London is in the middle of another renewal. As the construction workers dig down only to build up again they penetrate layers of historic rubble and ash. The City of London proper, once defined within Roman walls and stretching about three kilometres from the Tower to mid-way down Fleet St, has burned and risen many times.
The most cataclysmic conflagration was The Great Fire of London. The blaze started in a Pudding Lane bakery on 2 September 1666, was fanned by a fierce wind and fed by close-set wooden houses in the streets of Europe’s most populous capital.
Five days later, it had left a smoking, heap, with four-fifths of the city, 13,200 houses, 84 churches and 44 company halls razed. About 200,000 people were left homeless.
The bureaucrat John Evelyn reported how the stones of old St Paul’s Cathedral “had flown like grenades” and how lead from the roof flowed in molten rivulets.
A city that in the previous year lost 70,000 to plague, counted only a handful of dead in a blaze that Meriel Jeater, curator of the most popular gallery at the Museum of London, calls “the most infamous disaster in London’s history”.
Finalising the items for Fire! Fire! an exhibition set to open at the Museum in July 2016, Meriel says that while burned glass, tiles and bricks from Pudding Lane are always on view, the expanded exhibition will focus on the experiences of individuals.
New items will include jumbles of molten metal (keys and padlocks that all melted together); letters written in great haste: “I cannot express without horror, the great progress of the fire”; and a piece of unfinished embroidery Meriel finds poignant.
“People picked up and moved their things a few houses away ... and then moved them again, and again.
“Imagine the huge noise of the fire? And the people running and screaming and crying? And the whole scene being like a rugby scrum?”
Diarist Samuel Pepys watched “the infinite great fire” from the tower of his local church after burying his money and Parmesan cheese in his garden.
Along with the Restoration King Charles II who, Meriel says, “was very genuinely concerned for his displaced and traumatised subjects, and who duly organised food distribution and went out on horseback with a bag of money to help his people”, Pepys and the genius architect Christopher Wren emerged from the disaster as heroes.

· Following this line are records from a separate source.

Lemma select_key_some now entry k :
  select_key now entry = Ok (Some k) ↔ ∃ e, entry = JObj e ∧ offers now [JObj e] k.
Proof.
  unfold select_key, item, field. split.
  - intros E. destruct entry as [| | | | | |e]; try done. cbn [getitem map_err] in E.
    apply bind_ok_iff in E as (vf & Hvf & E). apply map_err_ok, of_option_ok in Hvf.
    apply bind_ok_iff in E as (t & Ht%plain_time_ok & E).
    apply bind_ok_iff in E as (vu & Hvu & E). apply map_err_ok in Hvu.
    unfold PyDyn.get, get_or in Hvu. apply Ok_inj in Hvu.
    apply bind_ok_iff in E as (until & Huntil & E). apply bind_ok_iff in E as (early & Hearly%of_option_ok & E).
    destruct early; [done|]. apply bind_ok_iff in E as (inside & Hin & E). destruct inside; [|done]. cbn [negb] in E.
    apply bind_ok_iff in E as (a & Ha%map_err_ok%of_option_ok & E).
    apply bind_ok_iff in E as (b & Hb%map_err_ok%of_option_ok & E).
    apply bind_ok_iff in E as (c & Hc%map_err_ok%of_option_ok & E). apply Ok_inj in E as [= <-].
    exists e. split; [done|]. exists e, vf, vu. cbn [kid public_key_hex purpose valid_from valid_until].
    split_and!; try done; [by left|]. destruct until as [t'|].
    + apply of_option_ok in Hin. split; [|done].
      destruct vu; try done; apply bind_ok_iff in Huntil as (? & ?%plain_time_ok & [= ->]); done.
    + destruct vu; try done; by apply bind_ok_iff in Huntil as (? & _ & [=]).
  - intros (e & -> & e' & vf & vu & He%list_elem_of_singleton & Ha & Hb & Hc & Hvf & Ht & Hearly & Hvu & Huntil).
    injection He as ->. cbn [getitem map_err]. rewrite Hvf. cbn [of_option map_err]. rewrite bind_Ok.
    rewrite (proj2 (plain_time_ok _ _) Ht), bind_Ok. unfold PyDyn.get, get_or. cbn [map_err].
    rewrite Hvu, bind_Ok, Ha, Hb, Hc. cbn [of_option map_err]. unfold before. rewrite Hearly.
    destruct k as [a b c t [t'|]]; cbn [valid_until kid public_key_hex purpose valid_from] in *.
    + destruct Huntil as [Ht' Hl].
      assert (match vu with JNull => Ok None | _ => t ← plain_time vu; Ok (Some t) end = Ok (E:=ftd_error) (Some t')) as ->.
      { apply plain_time_ok in Ht'. destruct vu; try done; by rewrite Ht'. }
      cbn [of_option]. rewrite !bind_Ok, Hl. done.
    + rewrite Huntil. cbn [of_option]. rewrite !bind_Ok. done.
Qed.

Few buildings survived the destruction and street layouts were virtually obliterated. Wren and John Evelyn set to surveying for a more ordered city. But the people started rebuilding largely on the wayward medieval street patterns.
Within six years, 8000 plots had been redeveloped and the rebuilt Thames wharves were receiving imports from India and the American colonies. Within one generation, London was four times bigger.
Christopher Wren’s legacy
By then, the skyline was “most elegantly” punctuated by the varying spires and steeples of 60 of Christopher Wren’s new churches which architecturally are held to be “the finest achievements of any era in the City’s history”.

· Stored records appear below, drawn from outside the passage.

(** C33: With a cache that has the history of its requests, a result is vouched for
    by a trust document that was verified by this call, or by an earlier one for
    the same identifier that was not withdrawn since and is served in time; and
    the cache stays as it should be. *)
Theorem federated_sound margin qs cache resolver b id aip_resolver uri now at_ask at_get at_put cache' x :
  cache_ok margin qs cache →
  resolve_cached (E:=E) resolver b id aip_resolver uri now at_ask at_get at_put cache = (cache', Ok x) →
  ∃ r, vouched aip_resolver uri r x ∧ ftd_id r = id ∧
    (verify_document resolver b id now = Ok r ∨
     verified_in qs id r ∧ ∃ t, served_until margin r t ∧ (dt_lt at_ask t = Some true ∨ dt_lt at_get t = Some true)).
Proof.
  intros Hc Hx. unfold resolve_cached in Hx.
  apply stm_bind_ok in Hx as (c1 & cached & Hask & Hx). apply stm_bind_ok in Hx as (c2 & r & Hr & Hx).
  unfold lift in Hx. injection Hx as -> Hx. apply resolve_under_vouched in Hx as [Hv _].
  unfold ftd_layer, catch in Hask. destruct (cache_get at_ask id cache) as [c0 got] eqn:Eg.
  destruct (cache_get_ok _ _ _ _ _ _ _ Hc Eg) as [Hc0 Hgot].
  destruct got as [got|err]; [|done]. injection Hask as -> ->.
  assert (∀ r0, verified_in qs id r0 → ftd_id r0 = id) as Hid.
  { intros r0 (pre & q & post & _ & Hq & Hf & _). unfold fresh in Hf. apply document_accepted_iff in Hf as [-> _]. done. }
  exists r. destruct cached as [r0|].
  - injection Hr as -> ->. destruct (Hgot _ eq_refl) as [Hin (t & Ht & Hlt)]. split_and!; [done|by apply Hid|].
    right. split; [done|]. exists t. auto.
  - unfold ftd_layer, catch in Hr. destruct (verify_cached resolver b id now at_get at_put c1) as [c3 res] eqn:Ev.
    destruct res as [r0|err]; [|done]. injection Hr as -> ->.
    destruct (answer_ok margin qs c1 (Verify (MkCall resolver b id now at_get at_put)) cache' (Some (Ok r)) Hc0) as [_ Hans].
    { cbn [answer c_resolver c_bytes c_id c_now c_get c_put]. by rewrite Ev. }
    destruct (Hans _ r eq_refl eq_refl) as [Hf|[Hin (t & Ht & Hlt)]].
    + split_and!; [done| |by left]. unfold fresh in Hf. cbn in Hf. by apply document_accepted_iff in Hf as [-> _].
    + cbn in Hin, Hlt. split_and!; [done|by apply Hid|]. right. split; [done|]. exists t. auto.
Qed.
End soundness.

Module FederatedExample.
Import FtdExample.
#[local] Existing Instance checksum_sha256.
#[local] Existing Instance plain_ed25519.
#[local] Existing Instance no_package.

(** Texts of ASCII characters. *)
#[local] Instance ascii_tables : Unicode :=
  {| lower s := (λ c, if is_upper c then c + 32 else c) <$> s; nfkc s := s;
     bracketed_host s := str_eqb s (u "::1") |}.

(** The agent's resolver serves whatever it is asked for, signed with a key. *)
Definition agent (key : str) (uri : str) : result () AIPDocumentLike :=
  Ok (MkAip uri [(u "id", JStr uri)] [] key).

Definition uri : str := u "aip:web:B.org/agents/a".
Definition cache1 : FTDCache := (verify_cached zone bytes1 the_id (Aware T0) (Aware T0) (Aware T0) (new_cache 3600)).1.
Definition the_result : FederatedResolveResult :=
  MkFederated uri the_id [(u "id", JStr uri)] [] (hex digest) (replicate 64 65) (JStr (u "k1")) (Aware (T0 + 3 * hour)).

Lemma cache1_ok : cache_ok 3600 [Verify (ask T0)] cache1.
Proof.
  assert (cache_ok 3600 [] (new_cache 3600)) as H0 by (split; [done|]; intros i e; cbn; by rewrite lookup_empty).
  destruct (answer (new_cache 3600) (Verify (ask T0))) as [c a] eqn:Ea.
  replace cache1 with c; [by apply (answer_ok _ _ _ _ _ _ H0 Ea)|].
  cbn [answer ask c_resolver c_bytes c_id c_now c_get c_put] in Ea. unfold cache1.
  destruct (verify_cached _ _ _ _ _ _ _) as [c1 res]. by injection Ea.
Qed.

(** A key that was valid when the document was verified vouches for an agent
    three hours later, when its window has closed; its case does not matter. *)
Lemma served_key :
  (resolve_cached (E:=()) zone [] the_id (agent (replicate 64 65)) uri (Aware (T0 + 3 * hour)) (Aware (T0 + 3 * hour))
     (Aware (T0 + 3 * hour)) (Aware (T0 + 3 * hour)) cache1).2 = Ok the_result.
Proof. by vm_compute. Qed.

Lemma federated_sound_witness :
  ∃ r, vouched (agent (replicate 64 65)) uri r the_result ∧ ftd_id r = the_id ∧
    (verify_document zone [] the_id (Aware (T0 + 3 * hour)) = Ok r ∨
     verified_in [Verify (ask T0)] the_id r ∧ ∃ t, served_until 3600 r t ∧
       (dt_lt (Aware (T0 + 3 * hour)) t = Some true ∨ dt_lt (Aware (T0 + 3 * hour)) t = Some true)).
Proof.
  destruct (resolve_cached (E:=()) zone [] the_id (agent (replicate 64 65)) uri (Aware (T0 + 3 * hour)) (Aware (T0 + 3 * hour))
     (Aware (T0 + 3 * hour)) (Aware (T0 + 3 * hour)) cache1) as [c' res] eqn:Er.
  pose proof served_key as Hk. rewrite Er in Hk. cbn [snd] in Hk. subst res.
  exact (federated_sound 3600 [Verify (ask T0)] cache1 zone [] the_id (agent (replicate 64 65)) uri (Aware (T0 + 3 * hour))
    (Aware (T0 + 3 * hour)) (Aware (T0 + 3 * hour)) (Aware (T0 + 3 * hour)) c' the_result cache1_ok Er).
Defined.
(* ===== verification/AuditDiff.v ===== *)
(** * The diff engine of the bridge audit
      ([wirelang/persona_engine/bridge_audit_diff_engine.py])

    Two envelopes are canonicalised, hashed and, when the hashes differ,
    compared field by field.  An envelope is a JSON value; an implementation is
    a function from the input to an envelope that may raise.  The theorems: a
    reported entry is located by its path and its values are of the kind it
    names; no path is reported twice; the report is empty exactly for envelopes
    that agree up to the order of members, which is when the bytes agree. *)

From S2P Require Import Prelude PyStr PyFloat Sha256 PyJson PyJsonLoads PyDyn PyTime Jcs.
From Stdlib Require Import ZArith Lia SpecFloat.
Import Jcs.Jcs.

Open Scope Z_scope.

Inductive audit_error : Type :=
| ImplementationRaised       (* any exception of a compared implementation *)
| JcsRaised (e : jcs_error)
| IntRaised                  (* [int(...)] of a record's step *)
| UnknownMode                (* ValueError: neither "2way" nor "3way" *)
| NoThirdImplementation.     (* ValueError: 3way without impl_c *)

Module DiffEngine.

Record DiffInput : Type := {
  org_id : str;
  persona_id : str;
  session_id : str;
  step_index : Z;
  output_kind : str;
  payload : bytes;
  ts_utc : str;
}.

(** [CloudEventEnvelope] is a parsed JSON value. *)
Definition Implementation : Type := DiffInput → result audit_error json.

Inductive DiffKind : Type := VALUE_MISMATCH | ONLY_IN_A | ONLY_IN_B | TYPE_MISMATCH.

Record FieldDiff : Type := {
  path : str;
  kind : DiffKind;
  value_a : json;
  value_b : json;
}.

Record DiffReport : Type := {
  byte_identical : bool;
  jcs_hash_a : str;
  jcs_hash_b : str;
  field_diffs : list FieldDiff;
  score : float;
  envelope_a : json;
  envelope_b : json;
}.

Definition has_drift (r : DiffReport) : bool := negb (byte_identical r).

Thirty-two remain including the most important and still visually most dominant, the magnificently domed St Paul’s Cathedral, on Ludgate Hill.
The rounded Baroque style building took 33 years to finish.
Nelson, Wellington and Wren are buried in the church. Wellington’s monument is huge. But Wren’s is more moving. Directly beneath that mighty dome a Latin inscribed brass roundel claims St Paul’s as Wren’s supreme achievement.
“Reader”, it says, “if you seek his memorial – look around you”.
St Paul’s is such an important symbol of endurance that during the Blitz Winston Churchill had an army of fire-fighters ready to save it at all costs.
On any day it is a major tourist drawcard but on Sundays, when the various Anglican services are conducted and the choir’s anthems reverberate around the gold mosaic domes, St Paul’s shows itself to be one of the great living cultural experiences of London.
When the pipes of the organ vibrate the very air, it is spine-tingling.
Radiating out from this hill on which St Paul sits, it is still possible to find elements of the London that emerged from the ashes of 1666. Streets still wind and squeeze and confuse. Alleyways can be shoulder-wide in places. A couple of buildings are survivors: The Elizabethan Prince Henry’s Room on Fleet St, and the stone-built Guildhall. Wren’s churches are everywhere.
The Monument – another Wren structure down by Pudding Lane, is 62 metres from where the fire broke out. You can climb the 62 metres to its top where the inscription (in Latin) insists that “the merciless fire” whose “havoc was swift” will never be forgotten.
Unlike the Blitz, where the destruction was haphazard, Meriel Jeater says the Great Fire “was an event of universal razing”. For her, the most evocative place “where I can almost imagine standing amid the smouldering ruins” is down by the Monument.
“I get tingles walking down Pudding Lane and standing below the monument thinking ‘wow! This is where it all started’.”
Other cities destroyed by fire
In September 1776 during the American Revolution, The Great Fire of New York razed up to 1000 houses in Lower Manhattan.
In November 1872, the Great Boston fire destroyed 26 hectares of the city’s downtown area, including 776 buildings and much of the financial district. At least 30 people died.
In April 1906, the earthquake and subsequent fire that struck the wooden city of San Francisco reduced 15 square kilometres to rubble and made 250,000 people homeless.